Stored items
------------------------------------------------------------

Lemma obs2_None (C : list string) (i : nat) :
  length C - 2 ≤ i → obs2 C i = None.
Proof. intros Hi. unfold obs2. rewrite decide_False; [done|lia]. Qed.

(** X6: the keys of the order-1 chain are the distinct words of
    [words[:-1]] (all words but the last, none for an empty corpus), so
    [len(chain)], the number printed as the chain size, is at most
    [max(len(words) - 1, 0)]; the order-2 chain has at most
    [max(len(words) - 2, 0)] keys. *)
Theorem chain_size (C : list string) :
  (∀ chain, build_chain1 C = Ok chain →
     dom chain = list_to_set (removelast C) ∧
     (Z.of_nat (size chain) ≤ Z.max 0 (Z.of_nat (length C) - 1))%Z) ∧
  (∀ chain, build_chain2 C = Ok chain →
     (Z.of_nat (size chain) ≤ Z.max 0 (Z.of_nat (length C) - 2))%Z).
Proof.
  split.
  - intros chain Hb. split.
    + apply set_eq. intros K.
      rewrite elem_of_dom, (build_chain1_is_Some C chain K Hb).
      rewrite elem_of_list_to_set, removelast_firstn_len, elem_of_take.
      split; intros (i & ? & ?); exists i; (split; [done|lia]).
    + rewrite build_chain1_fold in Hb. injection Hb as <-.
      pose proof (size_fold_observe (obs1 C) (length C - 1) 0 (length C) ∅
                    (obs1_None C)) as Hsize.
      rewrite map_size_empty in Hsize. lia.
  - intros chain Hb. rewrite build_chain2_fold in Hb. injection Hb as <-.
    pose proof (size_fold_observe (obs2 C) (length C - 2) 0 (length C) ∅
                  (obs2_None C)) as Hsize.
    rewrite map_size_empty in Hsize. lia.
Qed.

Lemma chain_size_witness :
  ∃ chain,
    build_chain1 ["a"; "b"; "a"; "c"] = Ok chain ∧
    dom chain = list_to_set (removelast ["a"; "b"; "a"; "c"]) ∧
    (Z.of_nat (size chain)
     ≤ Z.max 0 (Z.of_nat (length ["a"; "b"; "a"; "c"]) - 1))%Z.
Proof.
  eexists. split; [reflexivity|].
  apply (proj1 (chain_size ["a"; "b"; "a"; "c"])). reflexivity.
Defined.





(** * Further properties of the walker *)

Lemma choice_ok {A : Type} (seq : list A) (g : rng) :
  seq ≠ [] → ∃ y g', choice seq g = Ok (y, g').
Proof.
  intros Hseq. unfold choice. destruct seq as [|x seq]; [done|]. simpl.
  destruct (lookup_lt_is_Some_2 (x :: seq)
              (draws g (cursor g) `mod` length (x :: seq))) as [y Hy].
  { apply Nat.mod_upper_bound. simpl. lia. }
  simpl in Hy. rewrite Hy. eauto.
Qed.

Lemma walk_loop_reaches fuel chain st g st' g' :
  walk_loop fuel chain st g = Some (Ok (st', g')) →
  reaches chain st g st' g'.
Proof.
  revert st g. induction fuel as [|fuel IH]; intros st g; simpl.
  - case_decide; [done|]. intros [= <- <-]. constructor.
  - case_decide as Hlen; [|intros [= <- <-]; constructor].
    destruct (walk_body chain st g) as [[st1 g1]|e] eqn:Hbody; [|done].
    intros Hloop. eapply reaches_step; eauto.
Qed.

------------------------------------------------------------

◆ **WHAT THE TASK ASKS**: In the entries above, count the lines that include "words" and write nothing but that number.

◆ **EXERCISE ANSWER**: 4